Pada Kamis (8/2/2018) lalu, MK telah memutuskan bahwa KPK dapat menjadi objek dari pansus hak angket DPR. Lembaga hukum itu menolak gugatan uji materi UU MD3 yang mempermasalahkan kedudukan pansus angket KPK.

Arief tercatat menjadi satu dari lima hakim yang memilih opsi tak mengabulkan gugatan terhadap UU MD3. Dalam pengambilan keputusan di perkara itu, perbedaan pendapat (dissenting opinion) antar hakim konstitusi MK memang terjadi.
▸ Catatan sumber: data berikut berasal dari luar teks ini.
(** A client registers, and the server sends it a request. *)
Definition request_iot : wrp_msg_t := WRP_REQ (req_zero <| req_dest := Some "mac:14cfe2142xxx/iot"%cs |>).
Definition wrp_serves : WrpLib := {|
  wrp_to_struct := λ b, if decide (b = "register"%cs) then Some (WRP_SVC_REGISTRATION reg_iot)
                        else if decide (b = "request"%cs) then Some request_iot else None;
  wrp_struct_to := λ m, match m with WRP_SVC_REGISTRATION _ => None | _ => Some "encoded"%cs end;
  crud_view := @crud_view wrp_example;
  set_crud := @set_crud wrp_example;
  WRP_ID_ELEMENT__SERVICE := 2;
  WRP_ID_ELEMENT__APPLICATION := 3;
  wrp_get_msg_element := @wrp_get_msg_element wrp_example;
  wrp_does_service_match := @wrp_does_service_match wrp_example;
  wrp_pack_metadata := @wrp_pack_metadata wrp_example;
  appendEncodedData := @appendEncodedData wrp_example
|}.
Lemma wrp_serves_kinds : @WrpKinds wrp_serves.
Proof.
  split; [|by intros []].
  intros m b reg Hb Hm. destruct m; try done; injection Hb as <-; by vm_compute in Hm.
Qed.
Lemma wrp_serves_laws : @WrpLaws wrp_serves.
Proof. split; try done. by intros []. Qed.

Definition env_serves : oracle := λ h c,
  match c as c return ans c with
  | nn_recv _ => Some "register"%cs
  | nopoll_loop_wait _ => [on_msg (mk_msg (Some "request"%cs) false true 2)]
  | c => env_ok h c
  end.

Example registered_client_served_witness :
  ∃ s0 s node a, @started wrp_serves cjson_example nopoll_b64 no_credentials env_serves mem_example false true 20
      0 0 "encoded" process_world s0 /\
    names (world s) = ["iot"%cs] /\ node ∈ g_head (world s) /\
    @turn wrp_serves cjson_example nopoll_b64 no_credentials env_serves mem_example false true 180000 20 0 0 "encoded"
      downstream_tid s = Done (s <| world := (world s) <| ParodusMsgQ := [] |>
                                  <| trace := trace (world s) ++ [ev (nn_send (sock node) "request") a] |> |>).
Proof.
  destruct (@startup wrp_serves cjson_example nopoll_b64 no_credentials env_serves mem_example false true 20
    true process_world) as [[[[reg l]|] w]| |] eqn:Hs; [|vm_compute in Hs; discriminate Hs..].
  destruct (handle_upstream_start env_serves w) as [[bound w']| |] eqn:Hb.
  2,3: exfalso; revert Hb; vm_compute in Hs; injection Hs as <- <- <-; vm_compute; discriminate.
  assert (bound = Some (0, 0)) as ->.
  { revert Hb. vm_compute in Hs. injection Hs as <- <- <-. vm_compute. by intros [= <- _]. }
  set (s0 := mk_system w' tasks false reg l locals_start).
  destruct (@schedule wrp_serves cjson_example nopoll_b64 no_credentials env_serves mem_example false true
      180000 20 0 0 "encoded" [upstream_tid; upstream_msg_tid; main_thread] s0) as [s| |] eqn:Hr.
  2,3: exfalso; revert Hr; unfold s0; clear s0; vm_compute in Hs; injection Hs as <- <- <-;
    vm_compute in Hb; injection Hb as <-; vm_compute; discriminate.
  assert (names (world s) = ["iot"%cs] /\ ParodusMsgQ (world s) = [Some ("request"%cs)] /\
    partner_id (parodusCfg (world s)) = []) as (Hn & Hq & Hp).
  { revert Hr. unfold s0. clear s0. vm_compute in Hs. injection Hs as <- <- <-. vm_compute in Hb. injection Hb as <-.
    vm_compute. by intros [= <-]. }
  apply schedule_steps in Hr.
  assert (@started wrp_serves cjson_example nopoll_b64 no_credentials env_serves mem_example false true 20
    0 0 "encoded" process_world s0) as Hst.
  { exists reg, l, w, (Some (0, 0)), w'. split; [exact Hs|]. split; [exact Hb|]. split; [by right|].
    split; [by right|reflexivity]. }
  destruct (g_head (world s)) as [|node rest] eqn:Hg; [unfold names in Hn; rewrite Hg in Hn; discriminate Hn|].
  assert (node ∈ g_head (world s)) as Hin by (rewrite Hg; by left).
  destruct (@registered_client_served wrp_serves wrp_serves_kinds wrp_serves_laws cjson_example nopoll_b64 no_credentials
    no_credentials_laws env_serves mem_example false true 180000 20 0 0 "encoded" "encoded" process_world s0 s node
    "request" [] request_iot "mac:14cfe2142xxx/iot" "mac:14cfe2142xxx" "iot" []) as [a Ha].
  - reflexivity.
  - intros h b [= <-] r. vm_compute. intros [= <-]. split; by_eval.
  - split; [intros h; cbn; lia|intros h x u; cbn; lia].
  - repeat split; reflexivity.
  - exact Hst.
  - exact Hr.
  - exact Hin.
  - exact Hq.
  - reflexivity.
  - exact I.
  - reflexivity.
  - by_eval.
  - unfold names in Hn. rewrite Hg in Hn. injection Hn as Hn _. rewrite Hn. by_eval.
  - rewrite Hp. exact I.
  - exists s0, s, node, a. split; [exact Hst|]. split; [exact Hn|]. split; [rewrite Hg; by left|exact Ha].
Defined.
(* ===== verification/Signals.v ===== *)
(** * The handlers of the signals between the threads

    [shutdownSocketConnection] runs inside a signal handler and locks two mutexes, so what
    becomes of it depends on what the interrupted thread was doing. Here every thread is the
    list of the operations it has before it; a signal puts those of the handler in front.
    The critical sections under these mutexes, and the timed wait of service_alive.c, are
    written out operation by operation; what else a thread does holds none of them. *)

From stdpp Require Import relations functions.
From S2P Require Import Prelude StringHelpers Timers Config Wrp World Nopoll Upstream Cjson Connection ConnInterface.
Local Open Scope Z_scope.

(** ** Threads, mutexes and condition variables *)

Inductive mutex : Set := interface_down_mut | backoff_delay_mut | svc_mut.
Inductive cond : Set := interface_down_con | backoff_delay_con | svc_con.
#[export] Instance mutex_eq_dec : EqDecision mutex.
Proof. solve_decision. Defined.
#[export] Instance cond_eq_dec : EqDecision cond.
Proof. solve_decision. Defined.

(** The mutexes are default ones: who locks one twice waits for himself. *)
Inductive op : Set :=
| o_lock (m : mutex)
| o_unlock (m : mutex)
| o_wait (c : cond) (m : mutex)       (* pthread_cond_wait, pthread_cond_timedwait *)
| o_asleep (c : cond) (m : mutex)     (* inside it, [m] released *)
| o_signal (c : cond)
| o_set_down (b : bool)
| o_get_down
| o_stop
| o_get_stop
| o_reason (r : cstring).
#[export] Instance op_eq_dec : EqDecision op.
Proof. solve_decision. Defined.

Record tstate : Set := mk_t {
  owner : mutex → option nat;
  down : bool;               (* interface_down_event *)
  stop : bool;               (* g_shutdown *)
  reason : option cstring;   (* shutdown_reason *)
  prog : list (list op)      (* of each thread, what it has before it *)
}.
#[export] Instance tstate_settable : Settable tstate := λ s, mk_t
  (owner s) (down s) (stop s) (reason s) (prog s).

(** ** The critical sections *)

Definition get_interface_down_event_ops : list op :=
  [o_lock interface_down_mut; o_get_down; o_unlock interface_down_mut].
Definition set_interface_down_event_ops : list op :=
  [o_lock interface_down_mut; o_set_down true; o_unlock interface_down_mut].
Definition reset_interface_down_event_ops : list op :=
  [o_lock interface_down_mut; o_set_down false; o_signal interface_down_con; o_unlock interface_down_mut].
Definition interface_wait_ops : list op :=
  [o_lock interface_down_mut; o_wait interface_down_con interface_down_mut; o_unlock interface_down_mut; o_get_stop].
Definition backoff_delay_ops : list op :=
  [o_lock backoff_delay_mut; o_wait backoff_delay_con backoff_delay_mut; o_unlock backoff_delay_mut; o_get_stop].
Definition terminate_backoff_delay_ops : list op :=
  [o_lock backoff_delay_mut; o_signal backoff_delay_con; o_unlock backoff_delay_mut].
Definition wait_ops : list op :=
  [o_lock svc_mut; o_wait svc_con svc_mut; o_get_stop; o_unlock svc_mut].
Definition wake_service_alive_ops : list op :=
  [o_lock svc_mut; o_signal svc_con; o_unlock svc_mut].

Definition shutdownSocketConnection_ops (r : cstring) : list op :=
  [o_reason r; o_stop] ++ reset_interface_down_event_ops ++ terminate_backoff_delay_ops.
" Itu yang kami takutkan kalau keputusannya terus menerus dipertanyakan. Pilkada tahun ini, tahun depan pileg dan pilpres, sengketa hasil kan akan dibawa ke MK. Itu kan berkaitan erat dengan politisi, sangat politis, dan potensi ketidakpercayaannya lebih besar sekali," katanya.

Pada kesempatan yang sama, Guru Besar Antropologi Hukum UI Sulistyowati Irianto berkata bahwa para profesor memang tak memiliki wewenang untuk memecat Arief. Namun, gerakan moral untuk mendesak Arief mundur bisa terus dilakukan mereka.

"Barangkali dia tidak membuat pelanggaran hukum, tapi kami concern pada pelanggaran etika. Kalau ada sesuatu yang tidak beres dengan etika kami tak bisa berdiri di depan kelas," kata Sulistyowati.

Sulistyowati menilai MK sebagai suatu lembaga yang agung. Ia juga menilai tingginya kedudukan hakim MK membuat ada istilah "kedudukan hakim MK hanya satu level di bawah Tuhan, di dunia."

Tingginya posisi MK membuat para hakim konstitusi dituntut memiliki etika baik. Menurutnya, sanksi moral terhadap hakim konstitusi yang dianggap tak beretika akan jauh lebih berat dibanding sanksi fisik.

"Persoalannya bukan segera atau lama (Arief mundur), soalnya kalau ada etika yang dilanggar berarti tidak memberikan pembelajaran yang lebih baik bagi calon penerus mereka nanti. Itu kan para penerus musti punya panutan, punya tokoh yang wajib dicontoh," ujarnya.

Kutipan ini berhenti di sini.